Nada tanggapan polisi terhadap protes berubah pada bulan November pada rapat umum besar di luar Gedung Parlemen. Di dalamnya ada parlemen mendiskusikan 7 saran untuk reformasi konstitusi; di luar, polisi menggunakan meriam air dan gas air mata pada kerumunan besar pengunjuk rasa. Sedikitnya 41 orang terluka, dan laporan 5 orang terluka akibat tembakan.


Thailand pada saat kritis dengan pengunjuk rasa pro-demokrasi yang kembali bentrok dengan polisi

Sebuah meriam air pernah digunakan sebelumnya pada suatu kesempatan, setelah itu polisi berjanji untuk tidak menggunakan senjata itu lagi.

Apa yang terjadi di gedung parlemen adalah sebuah “keterikatan”: dalam menetapkan agenda pembahasan konstitusi baru, mayoritas anggota parlemen memilih satu usulan yang didukung oleh para pengunjuk rasa, yaitu usulan yang diajukan oleh para pengunjuk rasa. usulan iLaw.

Proposal iLaw adalah satu-satunya yang menyerukan pencabutan semua kebijakan yang diperkenalkan oleh junta militer, NCPO, untuk memulihkan Senat terpilih dan praktik memilih perdana menteri dari antara anggota parlemen terpilih.

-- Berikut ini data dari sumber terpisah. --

(** * The news landing page of lemmy-ui, embedded in Rocq

    Source: [src/shared/components/home/news-landing.tsx], the
    [NewsLanding] component.  The development models

    - the string helpers the component relies on ([trim], [toLowerCase],
      the [a || b] idiom on optional strings),
    - the presentation resolver ([hasMiniTag], [getImageUrl],
      [renderNewsPost], [renderGalleryItem], [renderLocalTopContent]),
    - the tag cloud builder ([buildTagCloud]) together with the binary64
      arithmetic its size formula is evaluated in,
    - the fetch orchestrator ([constructor], [componentWillMount],
      [fetchAll]) as a small asynchronous command language run by an
      event-driven scheduler.

    Definitions come first, the theorems about them follow. *)

From Stdlib Require Import List ZArith NArith QArith Qpower Qround Qabs Lia Lqa.
From Stdlib Require Import Bool.
From Stdlib Require Import String Ascii Permutation Sorted.
Import ListNotations.

(* ================================================================= *)
(** ** JavaScript strings *)

Module JsString.

(** A JavaScript string is a sequence of UTF-16 code units. *)
Definition t := list N.

(** A source literal made of ASCII characters. *)
Definition lit (s : string) : t := map N_of_ascii (list_ascii_of_string s).

Definition eqb (a b : t) : bool :=
  if list_eq_dec N.eq_dec a b then true else false.

(** [ToBoolean] on a string: the empty string is falsy. *)
Definition truthy (s : t) : bool :=
  match s with [] => false | _ :: _ => true end.

(** [ToBoolean] on a possibly undefined string. *)
Definition truthy_opt (o : option t) : bool :=
  match o with Some s => truthy s | None => false end.

(** [a || b] where [a] may be undefined and [b] is a string. *)
Definition or_else (a : option t) (b : t) : t :=
  match a with
  | Some (c :: s) => c :: s
  | _ => b
  end.

(** The code units [String.prototype.trim] strips: ECMAScript's
    WhiteSpace and LineTerminator productions. *)
Definition is_space (c : N) : bool :=
  existsb (N.eqb c)
    [0x09; 0x0A; 0x0B; 0x0C; 0x0D; 0x20; 0xA0; 0x1680;
     0x2000; 0x2001; 0x2002; 0x2003; 0x2004; 0x2005; 0x2006; 0x2007;
     0x2008; 0x2009; 0x200A; 0x2028; 0x2029; 0x202F; 0x205F; 0x3000;
     0xFEFF]%N.

Fixpoint trimStart (s : t) : t :=
  match s with
  | c :: s' => if is_space c then trimStart s' else s
  | [] => []
  end.

Definition trim (s : t) : t := rev (trimStart (rev (trimStart s))).

(** [String.prototype.toLowerCase], exact on ASCII: [A]..[Z] go to
    [a]..[z].  Code units outside ASCII are left as they are; no such
    code unit lower-cases to one of the letters of ["mini"], so the
    comparison made by [hasMiniTag] is not affected. *)
Definition lower_unit (c : N) : N :=
  if ((65 <=? c) && (c <=? 90))%N then (c + 32)%N else c.

Definition toLowerCase (s : t) : t := map lower_unit s.

End JsString.

Definition jsstring : Type := JsString.t.

(* ================================================================= *)
(** ** Data consumed from lemmy-js-client *)

(** [Tag]: the fields the component reads. *)
Record Tag := {
  tag_name : jsstring;
  display_name : option jsstring;
  deleted : bool
}.

(** [Post]: the fields the component reads. *)
Record Post := {
  id : Z;
  name : jsstring;
  url : option jsstring;
  body : option jsstring;
  alt_text : option jsstring;
  nsfw : bool;
  thumbnail_url : option jsstring;
  score : Z;
  comments : Z
}.

Record ImageDetails := { link : jsstring }.

Record Community := { title : jsstring; community_nsfw : bool }.

Record Person := { person_name : jsstring }.

Record PostView := {
  post : Post;
  creator : Person;
  community : Community;
  image_details : option ImageDetails;
  tags : list Tag
}.

Record GetPostsResponse := { posts : list PostView }.

(** The expression [tag.display_name || tag.name || ""] that both
    [hasMiniTag] and [buildTagCloud] start from. *)
Definition raw_label (tag : Tag) : jsstring :=
  JsString.or_else (display_name tag)
    (JsString.or_else (Some (tag_name tag)) []).

(* ================================================================= *)
(** ** Presentation resolver *)

(** [hasMiniTag]: [tags.some(tag => (...).toLowerCase() === "mini")]. *)
Definition is_mini (tag : Tag) : bool :=
  let tagName := JsString.toLowerCase (raw_label tag) in
  JsString.eqb tagName (JsString.lit "mini").

Definition hasMiniTag (tags : list Tag) : bool := existsb is_mini tags.

(** The mini-marker as the specification words it: the display label
    after trimming, lower-cased, is ["mini"].  [hasMiniTag] above is the
    test the component runs. *)
Definition is_mini_marker (tag : Tag) : bool :=
  JsString.eqb (JsString.toLowerCase (JsString.trim (raw_label tag)))
               (JsString.lit "mini").

Definition has_mini_marker (tags : list Tag) : bool :=
  existsb is_mini_marker tags.

(** What the three conditional blocks of a rendered news post hold. *)
Record ImageBlock := {
  img_href : jsstring;
  img_new_tab : bool;
  img_src : jsstring;
  img_alt : option jsstring;
  img_nsfw : bool
}.

Record LinkBlock := { link_href : jsstring; link_text : jsstring }.

Record NewsPostView := {
  np_id : Z;
  np_title : jsstring;
  np_creator : jsstring;
  np_score : Z;
  np_comments : Z;
  np_link : option LinkBlock;
  np_image : option ImageBlock;
  np_body : option jsstring
}.

Record GalleryItemView := {
  gi_id : Z;
  gi_title : jsstring;
  gi_image : option jsstring;
  gi_alt : option jsstring;
  gi_nsfw : bool;
  gi_score : Z;
  gi_comments : Z
}.

Record TopItemView := {
  ti_id : Z;
  ti_title : jsstring;
  ti_community : jsstring
}.

Section Presentation.

(** [isImage] of [@utils/media] and [hostname] of [@utils/helpers] are
    collaborators of the component. *)
Variable isImage : jsstring -> bool.
Variable hostname : jsstring -> jsstring.

(** [postView.image_details?.link]. *)
Definition details_link (postView : PostView) : option jsstring :=
  option_map link (image_details postView).

(** [x && isImage(x)] for a possibly undefined [x]. *)
Definition accepted (x : option jsstring) : bool :=
  match x with
  | Some u => JsString.truthy u && isImage u
  | None => false
  end.

(** [getImageUrl]: three early returns, then [undefined]. *)
Definition getImageUrl (postView : PostView) : option jsstring :=
  if JsString.truthy_opt (details_link postView) then details_link postView
  else if accepted (url (post postView)) then url (post postView)
  else if accepted (thumbnail_url (post postView))
       then thumbnail_url (post postView)
  else None.

(** [renderNewsPost]: the article of one news post.  The three
    conditional blocks are kept as options, in source order. *)
Definition renderNewsPost (postView : PostView) : NewsPostView :=
  let p := post postView in
  let isMini := hasMiniTag (tags postView) in
  let imageUrl := if negb isMini then getImageUrl postView else None in
  {| np_id := id p;
     np_title := name p;
     np_creator := person_name (creator postView);
     np_score := score p;
     np_comments := comments p;
     np_link :=
       match url p with
       | Some u =>
           if JsString.truthy u && negb isMini
              && negb (JsString.truthy_opt imageUrl)
           then Some {| link_href := u; link_text := hostname u |}
           else None
       | None => None
       end;
     np_image :=
       match imageUrl with
       | Some i =>
           if JsString.truthy i then
             Some {| img_href := match url p with Some u => u | None => i end;
                     img_new_tab := JsString.truthy_opt (url p);
                     img_src := i;
                     img_alt := alt_text p;
                     img_nsfw := nsfw p || community_nsfw (community postView) |}
           else None
       | None => None
       end;
     np_body :=
       match body p with
       | Some b => if negb isMini && JsString.truthy b then Some b else None
       | None => None
       end |}.

(** [renderGalleryItem]: [getImageUrl(postView) ?? post.thumbnail_url],
    shown when truthy. *)
Definition gallery_thumbnail (postView : PostView) : option jsstring :=
  match getImageUrl postView with
  | Some i => Some i
  | None => thumbnail_url (post postView)
  end.

Definition renderGalleryItem (postView : PostView) : GalleryItemView :=
  let thumbnail := gallery_thumbnail postView in
  {| gi_id := id (post postView);
     gi_title := name (post postView);
     gi_image := if JsString.truthy_opt thumbnail then thumbnail else None;
     gi_alt := alt_text (post postView);
     gi_nsfw := nsfw (post postView) || community_nsfw (community postView);
     gi_score := score (post postView);
     gi_comments := comments (post postView) |}.

End Presentation.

Hal ini juga akan memastikan bahwa reformasi konstitusi tidak menghalangi reformasi monarki.

Kedua usulan yang dianggap dapat diterima oleh pemerintah dan partai oposisi di parlemen, yang mungkin sekarang akan direkonsiliasi, tidak mencakup satu pun dari ciri-ciri tersebut.

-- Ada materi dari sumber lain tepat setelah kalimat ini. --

Lemma get_modified_nonempty_mutual :
  (∀ cls σ o m σ', wf_store σ → (o < next_id σ)%positive →
     SettingsState.get_modified cls o σ = (Return m, σ') →
     dirty_leaves (view cls (Some o) σ) ≠ [] → m ≠ []) ∧
  (∀ dir σ o acc m σ', wf_store σ → (o < next_id σ)%positive →
     SettingsState.get_modified_loop dir o acc σ = (Return m, σ') →
     acc ≠ [] ∨ dirty_leaves (view_members dir (Some o) σ) ≠ [] → m ≠ []).
Proof.
  apply pyclass_mutind.
  - intros cid dir IH σ o m σ' Hwf Ho Hrun Hd. eapply IH; eauto.
  - intros σ o acc m σ' _ _ Hrun [H|H]; [|contradiction].
    injection Hrun as <- _. exact H.
  - intros name sid rest IH σ o acc m σ' Hwf Ho Hrun Hd.
    cbn [SettingsState.get_modified_loop] in Hrun. unfold bind at 1, gets at 1 in Hrun.
    rewrite dirty_leaves_setting in Hd.
    destruct (Setting.isdirty (descriptor sid σ) o).
    + eapply IH; eauto. left. apply dict_set_nonempty.
    + eapply IH; eauto.
  - intros name c IHc rest IH σ o acc m σ' Hwf Ho Hrun Hd.
    cbn [SettingsState.get_modified_loop view_members] in Hrun, Hd.
    destruct (group_get_spec c o σ Hwf Ho) as (j & σ1 & Hget & He1 & Hwf1 & Hc1 & Hj & Hv).
    destruct (get_modified_spec c σ1 j Hwf1 Hj) as (mc & σ2 & Hrunc & He2 & Hwf2 & _).
    unfold bind in Hrun. rewrite Hget, Hrunc in Hrun.
    assert (Ho2 : (o < next_id σ2)%positive).
    { pose proof (ext_next _ _ He1). pose proof (ext_next _ _ He2). lia. }
    eapply (IH σ2 o _ m σ' Hwf2 Ho2 Hrun).
    rewrite dirty_leaves_app, dirty_leaves_under in Hd.
    rewrite (view_members_ext rest σ σ2 (Some o) Hwf (ext_trans _ _ _ He1 He2)).
    destruct Hd as [Hd|Hd].
    + left. apply dict_update_nonempty. auto.
    + destruct (dirty_leaves (view c (child_of c (Some o) σ) σ)) as [|l ls] eqn:Ec.
      * right. exact Hd.
      * left. apply dict_update_nonempty. right.
        assert (Hmc : mc ≠ []).
        { eapply (IHc σ1 j mc σ2 Hwf1 Hj Hrunc). rewrite Hv, Ec. discriminate. }
        destruct mc; [congruence|discriminate].
Qed.

(** X12: [get_modified] returns the empty dictionary exactly when no
    [Setting] of the tree is dirty. *)
Theorem get_modified_empty_iff_clean cls σ o m σ' :
  wf_store σ → (o < next_id σ)%positive →
  SettingsState.get_modified cls o σ = (Return m, σ') →
  (m = [] ↔ clean (view cls (Some o) σ)).
Proof.
  intros Hwf Ho Hrun. split.
  - intros ->. apply clean_dirty_leaves.
    destruct (dirty_leaves (view cls (Some o) σ)) as [|l ls] eqn:E; [reflexivity|].
    exfalso. eapply (proj1 get_modified_nonempty_mutual cls σ o [] σ' Hwf Ho Hrun);
      [rewrite E; discriminate|reflexivity].
  - intros Hc. apply clean_dirty_leaves in Hc.
    destruct (get_modified_spec cls σ o Hwf Ho) as (m' & σ'' & Hrun' & _ & _ & Hm).
    rewrite Hrun in Hrun'. injection Hrun' as <- <-. rewrite Hc in Hm. exact Hm.
Qed.

Lemma get_modified_empty_iff_clean_witness :
  [("audio.codec.rate", mkModifiedValue (VStr "d") (VStr "v"))] = []
  ↔ clean (view root_class (Some 1%positive) rate_set_store).
Proof.
  apply (get_modified_empty_iff_clean root_class rate_set_store 1 _
           (exec (SettingsState.get_modified root_class 1) rate_set_store)).
  - apply (bool_decide_unpack _). vm_compute. exact I.
  - reflexivity.
  - vm_compute. reflexivity.
Defined.

(** X13: [clear_dirty] changes no value: it returns, and on every tree of
    the store each leaf answers [isset] and [__get__] as before; a tree
    without dirty leaves stays without, and the tree it was called on
    has none afterwards. *)
Theorem clear_dirty_keeps_values cls σ o :
  wf_store σ → (o < next_id σ)%positive →
  ∃ σ', SettingsState.clear_dirty cls o σ = (Return tt, σ') ∧
        clean (view cls (Some o) σ') ∧
        ∀ cls' ow,
          map leaf_value (view cls' ow σ') = map leaf_value (view cls' ow σ) ∧
          (clean (view cls' ow σ) → clean (view cls' ow σ')).
Proof.
  intros Hwf Ho.
  destruct (clear_dirty_spec cls σ o Hwf Ho) as (σ' & Hrun & Hs & Hwf' & Hc).
  exists σ'. split; [exact Hrun|]. split; [exact Hc|]. intros cls' ow.
  pose proof (view_settles cls' σ σ' ow Hwf Hs) as Hcalm.
  split; [apply calmer_values, Hcalm|apply calmer_clean, Hcalm].
Qed.

Lemma clear_dirty_keeps_values_witness :
  ∃ σ', SettingsState.clear_dirty root_class 1 rate_set_store = (Return tt, σ') ∧
        clean (view root_class (Some 1%positive) σ') ∧
        ∀ cls' ow,
          map leaf_value (view cls' ow σ') = map leaf_value (view cls' ow rate_set_store) ∧
          (clean (view cls' ow rate_set_store) → clean (view cls' ow σ')).
Proof.
  apply (clear_dirty_keeps_values root_class rate_set_store 1).
  - apply (bool_decide_unpack _). vm_compute. exact I.
  - reflexivity.
Defined.

Lemma state_shape_lookup (G : pyclass → oid → Prop) dir ow σ : ∀ items,
  members_distinct dir = true → state_shape G dir ow σ items →
  ∀ k, match getattr_class dir k with
       | Some (ASetting sid) => dict_get k items = explicit (descriptor sid σ) ow
       | Some (AGroup c) =>
           ∃ j : oid, dict_get k items = Some (VInstance (class_id c) j) ∧ G c j
       | None => dict_get k items = None
       end.
Proof.
  induction dir as [|name sid rest IH|name c rest IH]; intros items Hd Hs k.
  - simpl in Hs. subst items. reflexivity.
  - apply members_distinct_setting in Hd as (Hfresh & Hd).
    cbn [getattr_class]. cbn [state_shape] in Hs.
    destruct (String.eqb_spec k name) as [->|Hne].
    + destruct (explicit (descriptor sid σ) ow) as [v|].
      * destruct Hs as (items' & -> & _). apply dict_get_head.
      * eapply state_shape_keys; eauto.
    + destruct (explicit (descriptor sid σ) ow) as [v|].
      * destruct Hs as (items' & -> & Hs). specialize (IH items' Hd Hs k).
        simpl. destruct (String.eqb_spec k name); [contradiction|]. exact IH.
      * apply IH; assumption.
  - apply members_distinct_group in Hd as (Hfresh & _ & Hd).
    cbn [getattr_class]. cbn [state_shape] in Hs.
    destruct Hs as (j & items' & -> & HG & Hs).
    destruct (String.eqb_spec k name) as [->|Hne].
    + exists j. split; [apply dict_get_head|exact HG].
    + specialize (IH items' Hd Hs k).
      simpl. destruct (String.eqb_spec k name); [contradiction|]. exact IH.
Qed.

(** X14: what [__getstate__] returns when the attribute names of the
    class are distinct: a state that is never empty and that, [__dummy__]
    apart, maps the name of a [Setting] to its explicit value exactly
    when it has one (a setting that only shows its default is left out),
    the name of a group to the instance [__get__] answers for it, and no
    other name. *)
Theorem getstate_contents cid dir o σ :
  wf_store σ → (o < next_id σ)%positive → members_distinct dir = true →
  ∃ state σ',
    SettingsState.__getstate__ (PyClass cid dir) o σ = (Return state, σ') ∧
    state ≠ [] ∧
    ∀ k, k ≠ "__dummy__" →
      match getattr_class dir k with
      | Some (ASetting sid) =>
          dict_get k state = Setting.objects (descriptor sid σ) !! o
      | Some (AGroup c) =>
          ∃ j : oid, dict_get k state = Some (VInstance (class_id c) j) ∧
                     cache (class_id c) σ' !! o = Some j
      | None => dict_get k state = None
      end.
Proof.
  intros Hwf Ho Hd.
  destruct (getstate_spec cid dir o σ Hwf Ho Hd) as (items & σ' & Hrun & He & Hwf' & Hs).
  exists (marked items), σ'. split; [exact Hrun|]. split.
  { destruct items; discriminate. }
  intros k Hk.
  assert (Hm : dict_get k (marked items) = dict_get k items).
  { destruct items as [|kv items]; [|reflexivity]. simpl.
    destruct (String.eqb_spec k "__dummy__"); [contradiction|reflexivity]. }
  rewrite Hm. pose proof (state_shape_lookup _ dir (Some o) σ' items Hd Hs k) as H.
  destruct (getattr_class dir k) as [[sid|c]|]; [|exact H|exact H].
  rewrite H. simpl. rewrite (ext_descriptor _ _ sid He). reflexivity.
Qed.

Menanggapi tindakan polisi, para pengunjuk rasa berbaris ke markas polisi dan melemparkan pot-pot cat ke pintu masuk. Dengan konfrontasi antara polisi dan pengunjuk rasa yang semakin sengit, perdana menteri juga ditunjukkan sarung tangannya terlepas.

Terlambat untuk berkompromi?

Rapat umum berikutnya akan berlangsung pada 25 November di kantor Biro Properti Kerajaan. Ini berarti melakukan perlawanan terhadap raja, yang baru-baru ini perampasan aset Biro Properti Mahkota sangat penting dalam mendorong tuntutan para pengunjuk rasa untuk mereformasi peran raja.

Para bangsawan, pendukung raja, menjadi lebih vokal dan lebih banyak serta terlihat mencolok dalam jubah kuning cerah mereka pada rapat umum mereka, dan diperkirakan akan muncul di kantor CPB.

Para pengunjuk rasa masih muda. Mereka dihadirkan sebagai satu sisi dari kesenjangan generasi. Mereka rentan dijerat pasal 112 KUHP yang menentukan kejahatan dari membaca keagunganyang melarang kritik terhadap royalti.

Para pengunjuk rasa juga terbuka terhadap hal tersebut tuduhan serius mengubah obrolan – “kebencian terhadap bangsa”.

Namun mungkin mereka terlindung: para pengunjuk rasa muda dalam banyak kasus adalah keturunan generasi tua pendukung pemerintah saat ini; kepentingan materi mereka adalah kepentingan materi generasi sebelumnya. Kepentingan-kepentingan ini pada gilirannya dilindungi oleh pemerintah.

Namun pihak yang lebih muda dari kesenjangan generasi sekali lagi menghadapi penghinaan yang mendalam dari orang yang lebih tua. Mungkin sebuah garis kini telah terlampaui. Seperti yang dinyatakan oleh seorang pemimpin protes terkemuka, Jatupat “Pai Dao Din” Boonpattarasaksa, waktu untuk kompromi telah berakhir. – Percakapan|Rappler.com

Gavan Butler adalah Rekan Kehormatan dalam Ekonomi Politik di Universitas Sydney.

Artikel ini diterbitkan ulang dari Percakapan di bawah lisensi Creative Commons. Membaca artikel asli.